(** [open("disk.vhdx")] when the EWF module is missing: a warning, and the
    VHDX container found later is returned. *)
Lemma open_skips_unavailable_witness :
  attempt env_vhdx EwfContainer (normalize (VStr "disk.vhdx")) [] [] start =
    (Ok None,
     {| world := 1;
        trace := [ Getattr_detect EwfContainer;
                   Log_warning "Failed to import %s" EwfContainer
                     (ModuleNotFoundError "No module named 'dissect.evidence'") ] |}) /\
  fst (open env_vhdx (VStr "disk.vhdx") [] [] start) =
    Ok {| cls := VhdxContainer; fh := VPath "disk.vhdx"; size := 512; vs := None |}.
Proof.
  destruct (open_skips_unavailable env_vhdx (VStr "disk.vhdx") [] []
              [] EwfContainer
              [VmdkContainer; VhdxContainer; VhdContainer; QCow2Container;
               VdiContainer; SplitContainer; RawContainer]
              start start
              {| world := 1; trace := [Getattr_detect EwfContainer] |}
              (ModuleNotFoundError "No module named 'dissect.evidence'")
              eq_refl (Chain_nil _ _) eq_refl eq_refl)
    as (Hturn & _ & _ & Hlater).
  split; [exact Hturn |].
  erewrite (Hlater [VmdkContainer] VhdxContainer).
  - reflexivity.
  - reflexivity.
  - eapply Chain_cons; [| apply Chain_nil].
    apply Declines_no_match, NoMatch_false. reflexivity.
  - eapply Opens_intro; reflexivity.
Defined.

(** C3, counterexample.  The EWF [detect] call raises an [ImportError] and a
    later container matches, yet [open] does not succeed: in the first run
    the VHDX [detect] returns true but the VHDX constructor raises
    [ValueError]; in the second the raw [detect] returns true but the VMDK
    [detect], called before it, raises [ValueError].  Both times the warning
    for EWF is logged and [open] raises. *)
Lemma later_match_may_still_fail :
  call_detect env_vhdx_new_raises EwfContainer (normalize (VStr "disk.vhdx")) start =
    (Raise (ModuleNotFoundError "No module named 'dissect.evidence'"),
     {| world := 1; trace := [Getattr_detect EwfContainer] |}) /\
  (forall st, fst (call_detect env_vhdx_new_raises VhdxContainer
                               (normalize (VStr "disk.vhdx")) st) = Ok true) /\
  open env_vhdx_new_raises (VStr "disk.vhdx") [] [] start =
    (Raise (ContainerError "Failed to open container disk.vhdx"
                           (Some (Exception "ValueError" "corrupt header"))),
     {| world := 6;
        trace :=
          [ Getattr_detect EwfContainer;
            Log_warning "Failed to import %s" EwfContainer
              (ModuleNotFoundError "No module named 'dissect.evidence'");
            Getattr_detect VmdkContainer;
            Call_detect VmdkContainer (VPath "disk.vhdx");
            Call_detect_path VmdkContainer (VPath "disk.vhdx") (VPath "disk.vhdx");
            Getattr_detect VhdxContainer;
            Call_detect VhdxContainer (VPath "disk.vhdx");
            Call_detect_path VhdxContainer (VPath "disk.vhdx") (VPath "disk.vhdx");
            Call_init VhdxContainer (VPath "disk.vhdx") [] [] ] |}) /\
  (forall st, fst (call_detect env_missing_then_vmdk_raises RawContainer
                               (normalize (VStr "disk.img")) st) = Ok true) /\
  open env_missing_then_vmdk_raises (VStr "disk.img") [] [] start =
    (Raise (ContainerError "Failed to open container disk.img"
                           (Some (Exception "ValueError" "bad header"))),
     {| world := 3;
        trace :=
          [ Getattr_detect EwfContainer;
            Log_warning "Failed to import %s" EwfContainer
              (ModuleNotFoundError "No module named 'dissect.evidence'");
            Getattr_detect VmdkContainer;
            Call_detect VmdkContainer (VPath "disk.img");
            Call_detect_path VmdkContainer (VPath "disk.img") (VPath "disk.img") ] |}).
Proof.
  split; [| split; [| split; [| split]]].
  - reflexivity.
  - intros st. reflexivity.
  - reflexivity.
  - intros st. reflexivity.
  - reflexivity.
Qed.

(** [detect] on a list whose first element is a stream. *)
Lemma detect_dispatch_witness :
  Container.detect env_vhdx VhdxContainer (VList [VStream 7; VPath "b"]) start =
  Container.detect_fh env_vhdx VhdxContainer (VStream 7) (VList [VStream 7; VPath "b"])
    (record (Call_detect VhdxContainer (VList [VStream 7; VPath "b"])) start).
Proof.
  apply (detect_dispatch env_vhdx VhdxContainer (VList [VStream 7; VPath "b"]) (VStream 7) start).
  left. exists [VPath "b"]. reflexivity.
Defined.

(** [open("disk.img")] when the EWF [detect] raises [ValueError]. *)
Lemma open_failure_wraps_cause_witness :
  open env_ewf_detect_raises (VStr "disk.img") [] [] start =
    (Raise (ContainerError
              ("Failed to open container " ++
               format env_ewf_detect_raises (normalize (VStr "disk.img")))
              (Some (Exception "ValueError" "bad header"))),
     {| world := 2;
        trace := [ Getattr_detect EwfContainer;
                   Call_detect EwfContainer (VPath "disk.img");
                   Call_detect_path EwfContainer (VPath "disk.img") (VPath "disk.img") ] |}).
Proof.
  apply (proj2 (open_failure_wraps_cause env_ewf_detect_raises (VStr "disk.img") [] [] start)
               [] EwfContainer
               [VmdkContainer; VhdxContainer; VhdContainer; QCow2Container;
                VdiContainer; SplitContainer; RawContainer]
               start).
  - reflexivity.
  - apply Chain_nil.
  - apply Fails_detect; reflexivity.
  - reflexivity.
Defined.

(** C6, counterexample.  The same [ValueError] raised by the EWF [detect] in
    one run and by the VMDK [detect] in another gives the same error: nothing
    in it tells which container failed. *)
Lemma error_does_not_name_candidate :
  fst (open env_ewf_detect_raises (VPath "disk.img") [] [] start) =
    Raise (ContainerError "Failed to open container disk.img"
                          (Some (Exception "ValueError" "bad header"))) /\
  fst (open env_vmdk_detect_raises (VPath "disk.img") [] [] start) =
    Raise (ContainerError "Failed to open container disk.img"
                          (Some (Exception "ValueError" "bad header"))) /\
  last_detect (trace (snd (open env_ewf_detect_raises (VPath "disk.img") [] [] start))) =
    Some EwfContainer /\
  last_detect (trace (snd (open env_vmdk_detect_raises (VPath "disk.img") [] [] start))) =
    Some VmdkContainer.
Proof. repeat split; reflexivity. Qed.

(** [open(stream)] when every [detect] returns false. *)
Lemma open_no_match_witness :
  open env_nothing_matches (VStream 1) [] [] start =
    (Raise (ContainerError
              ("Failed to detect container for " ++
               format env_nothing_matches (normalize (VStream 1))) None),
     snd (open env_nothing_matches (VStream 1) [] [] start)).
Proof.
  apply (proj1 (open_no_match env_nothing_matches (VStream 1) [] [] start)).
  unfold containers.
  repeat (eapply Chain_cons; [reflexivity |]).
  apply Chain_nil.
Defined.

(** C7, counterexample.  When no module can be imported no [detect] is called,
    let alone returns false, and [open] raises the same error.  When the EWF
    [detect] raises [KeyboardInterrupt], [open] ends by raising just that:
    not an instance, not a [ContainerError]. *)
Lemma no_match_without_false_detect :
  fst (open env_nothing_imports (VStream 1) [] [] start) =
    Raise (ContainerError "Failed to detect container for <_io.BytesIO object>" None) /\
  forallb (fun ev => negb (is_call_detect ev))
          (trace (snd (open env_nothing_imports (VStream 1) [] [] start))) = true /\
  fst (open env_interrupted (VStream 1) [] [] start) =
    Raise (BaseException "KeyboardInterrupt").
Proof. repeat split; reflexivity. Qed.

....................

Exercise aim:
Search the entries above for the word "first" and copy each line where it appears.

Exercise solution:
    later container matches, yet [open] does not succeed: in the first run
(** [detect] on a list whose first element is a stream. *)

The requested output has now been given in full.